INSTRUCTIONS TO FOLLOW
Please take the lines from the one holding "destruct (checksum_exact mpsc_cfg" through the one holding "(map fresh (arrived ++ 3 :: arrived_later)))" in the data below and copy them exactly.

SUPPLIED RECORDS
(* ===== verification/HarnessWitnesses.v ===== *)
(** * HarnessWitnesses: the theorems on the throughput harness applied to
    rounds of six events. *)
From Stdlib Require Import Ascii.
From S2P Require Import Prelude Effects Errors Text Float64 Json CommandLine RingBuffer Checksums H2h H2hSpec H2hReport.

Definition mpsc_args : list string :=
  ["--scenario"; "mpsc_batch"; "--events-total"; "6"; "--batch-size"; "2"; "--buffer-size"; "8"; "--warmup-rounds"; "1"; "--measured-rounds"; "2"].

Definition mpsc_cfg : Config :=
  mkConfig MpscBatch BusySpin NoPad 8 6 2 1 2 "standalone" "standalone" 0 None None None None "badbatch-builder" None 300000000000 [] ValueMode.

Lemma mpsc_parsed : parse_args mpsc_args = Parsed (Ok mpsc_cfg).
Proof. vm_compute. reflexivity. Qed.

(** Three producers of two events each, their batches interleaved. *)
Definition arrived : list Z := [2; 4; 0].
Definition arrived_later : list Z := [1; 5].

Lemma checksum_exact_witness :
  exists h' sum,
    terminal_run (mkTerminalHandler 6 5 0 TerminalValue ValueMode []) (mkCounters 0 0 1) 0 (map fresh (arrived ++ 3 :: arrived_later)) =
      Some (h', mkCounters 6 sum 1) /\
    wrap64 sum = expected_checksum mpsc_cfg.
Proof.
  destruct (checksum_exact mpsc_cfg (mkTerminalHandler 6 5 0 TerminalValue ValueMode []) (mkCounters 0 0 1) arrived 3 arrived_later 3
              (map fresh (arrived ++ 3 :: arrived_later))) as ((h' & sum & Hrun & Hsum) & _).
  - vm_compute. split; [reflexivity | discriminate].
  - reflexivity.
  - vm_compute. discriminate.
  - reflexivity.
  - apply NoDup_Permutation; [by apply (bool_decide_unpack _) | apply NoDup_seqZ |].
    intros x. rewrite elem_of_seqZ. cbn [events_total mpsc_cfg]. unfold arrived, arrived_later. cbn [app]. rewrite !elem_of_cons, elem_of_nil. lia.
  - vm_compute. split; [discriminate | reflexivity].
  - cbn. repeat constructor.
  - exists h', sum. split; [exact Hrun | by apply Hsum].
Defined.

Lemma publishes_all_witness :
  exists bss,
    mapM (fun id => batches 7 2 (fst (producer_range mpsc_cfg id)) (snd (producer_range mpsc_cfg id))) (seqZ 0 3) = Some bss /\
    concat (map (@concat ComparisonEvent) bss) = map fresh [0; 1; 2; 3; 4; 5].
Proof.
  destruct (publishes_all mpsc_cfg 7) as (_ & bss & H1 & H2 & _); [vm_compute; discriminate | vm_compute; split; [discriminate | reflexivity] | reflexivity |].
  exists bss. split; [exact H1 | exact H2].
Defined.

Definition good_round (_ : Z) : RoundEnv := mkRoundEnv true false true false false true 6 1000 15.

Lemma h2h_exit_zero_witness :
  main_exit mpsc_cfg false true good_round = Some 0 /\ config_valid mpsc_cfg /\
  wrap64 (good_round 2).(env_checksum) = expected_checksum mpsc_cfg.
Proof.
  assert (H0 : main_exit mpsc_cfg false true good_round = Some 0) by (vm_compute; reflexivity).
  destruct (h2h_exit_zero mpsc_args mpsc_cfg false true good_round mpsc_parsed ltac:(vm_compute; discriminate) H0) as (Hv & _ & Hr).
  split; [exact H0|]. split; [exact Hv|]. apply (Hr 2). cbn. lia.
Defined.

(** The report of three rounds. *)
Definition clean_tree : Git := mkGit "0123abc" false.

Lemma h2h_report_reads_back_witness :
  exists rounds summary out,
    run_rounds mpsc_cfg good_round = Ok rounds /\ length rounds = 3%nat /\ summarize rounds 1 = Some summary /\
    write_result mpsc_cfg clean_tree false rounds summary = Some out /\
    parse_json out = report_value mpsc_cfg clean_tree false rounds summary [] /\ is_Some (parse_json out).
Proof.
  destruct (run_rounds mpsc_cfg good_round) as [rounds|] eqn:Hr; [|vm_compute in Hr; discriminate].
  assert (Hrounds : rounds = match run_rounds mpsc_cfg good_round with Ok r => r | Err _ => [] end) by (rewrite Hr; reflexivity).
  vm_compute in Hrounds. destruct (summarize rounds 1) as [summary|] eqn:Hs; [|rewrite Hrounds in Hs; vm_compute in Hs; discriminate].
  destruct (write_result mpsc_cfg clean_tree false rounds summary) as [out|] eqn:Hout; [|discriminate].
  exists rounds, summary, out.
  destruct (h2h_report_reads_back mpsc_cfg clean_tree false good_round rounds summary out) as (roles & Hroles & Hp); [reflexivity | exact Hr | exact Hout|].
  injection Hroles as <-. split; [reflexivity|]. split; [rewrite Hrounds; reflexivity|]. split; [exact Hs|]. split; [exact Hout|]. split; [exact Hp|].
  rewrite Hp. rewrite Hrounds in Hs |- *. vm_compute in Hs. injection Hs as <-. vm_compute. eexists. reflexivity.
Defined.
Definition row (rid : Z) (st created : string) (ending : Date) : Reservation :=
  {| id := rid; user_email_nested := "alice@example.com";
     user_email := "alice@example.com"; parking_slot := 3;
     location_name := "Main"; res_slot_number := "A1";
     start_time := Some 1000; end_time := ending;
     vehicle_plate := "ABC123"; status := st;
     created_at := created; can_be_cancelled := true |}.

Definition oldest : Reservation := row 1 "PENDING" "2025-01-01T00:00:00Z" (Some 2000).
Definition middle : Reservation := row 2 "CONFIRMED" "2025-01-02T00:00:00Z" (Some 2000).
Definition newest : Reservation := row 3 "PENDING" "2025-01-03T00:00:00Z" (Some 5000).

(** A reservation list in three pages; the link of the second page leads
    to a request that fails, the page [loop] links to itself. *)
Definition page1 : PaginatedResponse :=
  {| count := 3; next := Some "/api/reservations/?page=2"; previous := None;
     results := [oldest] |}.

Definition page2 : PaginatedResponse :=
  {| count := 3; next := Some "/api/reservations/?page=3";
     previous := Some "/api/reservations/"; results := [middle] |}.

Definition loopPage : PaginatedResponse :=
  {| count := 1; next := Some "loop"; previous := None; results := [newest] |}.

Definition get (url : string) : Completion PaginatedResponse :=
  if String.eqb url "/api/reservations/?page=2" then Normal page2
  else if String.eqb url "loop" then Normal loopPage
  else Throw {| isAxiosError := true; instanceofError := true;
                response_status := Some 500;
                message := "Request failed with status code 500" |}.

(** A backend that knows the caller as the admin. *)
Definition adminServer : Auth.Server :=
  {| Auth.post_token := fun _ _ =>
       Normal {| Auth.access := "acc"; Auth.refresh := "ref" |};
     Auth.get_users_me := fun _ => Normal Sample.root |}.

(** A stand-in for [JSON.parse] that reads [null] and reads back what
    [Sample.stringify] wrote for the three sample users. *)
Definition parse (s : string) : Completion (option User) :=
  if String.eqb s "null" then Normal None
  else if String.eqb s (Sample.stringify Sample.alice) then Normal (Some Sample.alice)
  else if String.eqb s (Sample.stringify Sample.bob) then Normal (Some Sample.bob)
  else if String.eqb s (Sample.stringify Sample.root) then Normal (Some Sample.root)
  else Throw (Error "Unexpected token").

(** A page load with a token and the text [null] as the user entry. *)
Definition nullUserStored : Auth.AuthState :=
  {| Auth.user := None; Auth.token := None; Auth.loading := true;
     Auth.localStorage := <["user" := "null"]> (<["access_token" := "acc"]> ∅);
     Auth.axios_Authorization := None |}.

Definition newAccount : Session.RegisterData :=
  {| Session.reg_email := "bob@example.com"; Session.reg_password := "secret12";
     Session.reg_password2 := "secret12"; Session.reg_first_name := "Bob";
     Session.reg_last_name := "B"; Session.reg_notification_preference := "NONE" |}.

(** The registration endpoint, accepting and refusing. *)
Definition created (_ : Session.RegisterData) : Completion unit := Normal tt.

Definition taken (_ : Session.RegisterData) : Completion unit :=
  Throw {| isAxiosError := true; instanceofError := true;
           response_status := Some 400;
           message := "Request failed with status code 400" |}.

Definition noDetail (_ : JsError) : option string := None.

(** The reservation modal with a start time in the past picked. *)
Definition lateStart : TimeForm.State :=
  {| TimeForm.startTime := Some (Some 500); TimeForm.endTime := Some (Some 2000);
     TimeForm.timeError := "";
     TimeForm.startTimeError := "Start time must be in the future" |}.

End Scenario.

(** * Properties *)

(** ** Comparisons of dates *)

Module JsDateFacts.
Import JsDate.

Lemma lt_spec a b : lt a b = true <-> exists x y, a = Some x /\ b = Some y /\ x < y.
Proof.
  destruct a as [x|], b as [y|]; simpl; split;
    try (intros H; discriminate H);
    try (intros (x' & y' & Ha & Hb & _); discriminate).
  - intros H. exists x, y. repeat split. now apply Z.ltb_lt.
  - intros (x' & y' & [= <-] & [= <-] & H). now apply Z.ltb_lt.
Qed.

Lemma le_spec a b : le a b = true <-> exists x y, a = Some x /\ b = Some y /\ x <= y.
Proof.
  destruct a as [x|], b as [y|]; simpl; split;
    try (intros H; discriminate H);
    try (intros (x' & y' & Ha & Hb & _); discriminate).
  - intros H. exists x, y. repeat split. now apply Z.leb_le.
  - intros (x' & y' & [= <-] & [= <-] & H). now apply Z.leb_le.
Qed.

Lemma lt_le a b : lt a b = true -> le a b = true.
Proof.
  rewrite lt_spec, le_spec. intros (x & y & -> & -> & H).
  exists x, y. repeat split. lia.
Qed.

Lemma lt_not_ge a b : lt a b = true -> ge a b = false.
Proof.
  rewrite lt_spec. intros (x & y & -> & -> & H). simpl.
  apply Z.leb_gt. exact H.
Qed.

Lemma lt_trans a b c : lt a b = true -> lt b c = true -> lt a c = true.
Proof.
  rewrite !lt_spec. intros (x & y & -> & -> & H) (y' & z & [= <-] & -> & H').
  exists x, z. repeat split. lia.
Qed.

Lemma le_lt_trans a b c : le a b = true -> lt b c = true -> lt a c = true.
Proof.
  rewrite le_spec, !lt_spec. intros (x & y & -> & -> & H) (y' & z & [= <-] & -> & H').
  exists x, z. repeat split. lia.
Qed.

Lemma lt_le_trans a b c : lt a b = true -> le b c = true -> lt a c = true.
Proof.
  rewrite le_spec, !lt_spec. intros (x & y & -> & -> & H) (y' & z & [= <-] & -> & H').
  exists x, z. repeat split. lia.
Qed.

Lemma lt_asym a b : lt a b = true -> lt b a = false.
Proof.
  rewrite lt_spec. intros (x & y & -> & -> & H). simpl. apply Z.ltb_ge. lia.
Qed.

Lemma le_lt_false a b : le a b = true -> lt b a = false.
Proof.
  rewrite le_spec. intros (x & y & -> & -> & H). simpl. apply Z.ltb_ge. exact H.
Qed.

End JsDateFacts.

(** ** The slot view *)

Lemma eqb_PENDING_CONFIRMED s : s = "PENDING" -> String.eqb s "CONFIRMED" = false.
Proof. intros ->. reflexivity. Qed.

Lemma eqb_CONFIRMED_PENDING s : s = "CONFIRMED" -> String.eqb s "PENDING" = false.
Proof. intros ->. reflexivity. Qed.

(** [getSlotStatus] written with the guards of its [return]s. *)
Lemma getSlotStatus_guards now viewer spot :
  getSlotStatus now viewer spot =
  match current_reservation spot with
  | Some r =>
      if guard_pending_owner viewer r then status_Pending (cr_id r)
      else if guard_in_use now r then status_Occupied
      else if guard_upcoming now r then status_Confirmed
      else occupancy_fallback spot
  | None => occupancy_fallback spot
  end.
Proof. reflexivity. Qed.

(** Without a matching guard the result is read off the occupancy flag. *)
Lemma getSlotStatus_fallback now viewer spot :
  reservation_rule_matches now viewer spot = false ->
  getSlotStatus now viewer spot = occupancy_fallback spot.
Proof.
  rewrite getSlotStatus_guards. unfold reservation_rule_matches.
  destruct (current_reservation spot) as [r|]; [|reflexivity].
  intros H. apply orb_false_elim in H as [H H3]. apply orb_false_elim in H as [H1 H2].
  now rewrite H1, H2, H3.
Qed.

(** The four objects [getSlotStatus] can return. *)
Lemma getSlotStatus_range now viewer spot :
  (exists rid, getSlotStatus now viewer spot = status_Pending rid) \/
  getSlotStatus now viewer spot = status_Occupied \/
  getSlotStatus now viewer spot = status_Confirmed \/
  getSlotStatus now viewer spot = status_Available.
Proof.
  rewrite getSlotStatus_guards. unfold occupancy_fallback.
  destruct (current_reservation spot) as [r|].
  - destruct (guard_pending_owner viewer r); [left; eauto|].
    destruct (guard_in_use now r); [auto|].
    destruct (guard_upcoming now r); [auto|].
    destruct (is_occupied spot); auto.
  - destruct (is_occupied spot); auto.
Qed.

Lemma evaluate_Pending now viewer spot rid :
  getSlotStatus now viewer spot = status_Pending rid ->
  evaluate now viewer spot = (Some PENDING, [CANCEL (Some rid)]).
Proof. unfold evaluate. now intros ->. Qed.

Lemma evaluate_Occupied now viewer spot :
  getSlotStatus now viewer spot = status_Occupied ->
  evaluate now viewer spot = (Some OCCUPIED, []).
Proof. unfold evaluate. now intros ->. Qed.

Lemma evaluate_Confirmed now viewer spot :
  getSlotStatus now viewer spot = status_Confirmed ->
  evaluate now viewer spot = (Some CONFIRMED, []).
Proof. unfold evaluate. now intros ->. Qed.

Lemma evaluate_Available now viewer spot :
  getSlotStatus now viewer spot = status_Available ->
  evaluate now viewer spot = (Some AVAILABLE, [RESERVE]).
Proof. unfold evaluate. now intros ->. Qed.

(** C4: a CONFIRMED reservation evaluated strictly between its start and
    its end gives the label OCCUPIED and no action (neither Reserve nor
    Cancel), whoever the viewer is. *)
Theorem confirmed_in_use_is_occupied now viewer spot r :
  current_reservation spot = Some r ->
  cr_status r = "CONFIRMED" ->
  JsDate.lt (cr_start_time r) now = true ->
  JsDate.lt now (cr_end_time r) = true ->
  getSlotStatus now viewer spot = status_Occupied /\
  evaluate now viewer spot = (Some OCCUPIED, []).
Proof.
  intros Hr Hs Hstart Hend.
  assert (H : getSlotStatus now viewer spot = status_Occupied).
  { unfold getSlotStatus. rewrite Hr. cbv zeta.
    rewrite (eqb_CONFIRMED_PENDING _ Hs), Hs. simpl.
    unfold JsDate.ge.
    now rewrite (JsDateFacts.lt_le _ _ Hstart), (JsDateFacts.lt_le _ _ Hend). }
  split; [exact H | now apply evaluate_Occupied].
Qed.

(** The first guard: status and owner only. *)
Lemma getSlotStatus_pending_owner now u spot r :
  current_reservation spot = Some r ->
  cr_status r = "PENDING" ->
  cr_user r = user_id u ->
  getSlotStatus now (Some u) spot = status_Pending (cr_id r).
Proof.
  intros Hr Hs Hu. unfold getSlotStatus. rewrite Hr. cbv zeta.
  rewrite Hs. simpl. rewrite Hu, Z.eqb_refl. reflexivity.
Qed.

EXERCISE RESULT
  destruct (checksum_exact mpsc_cfg (mkTerminalHandler 6 5 0 TerminalValue ValueMode []) (mkCounters 0 0 1) arrived 3 arrived_later 3
              (map fresh (arrived ++ 3 :: arrived_later))) as ((h' & sum & Hrun & Hsum) & _).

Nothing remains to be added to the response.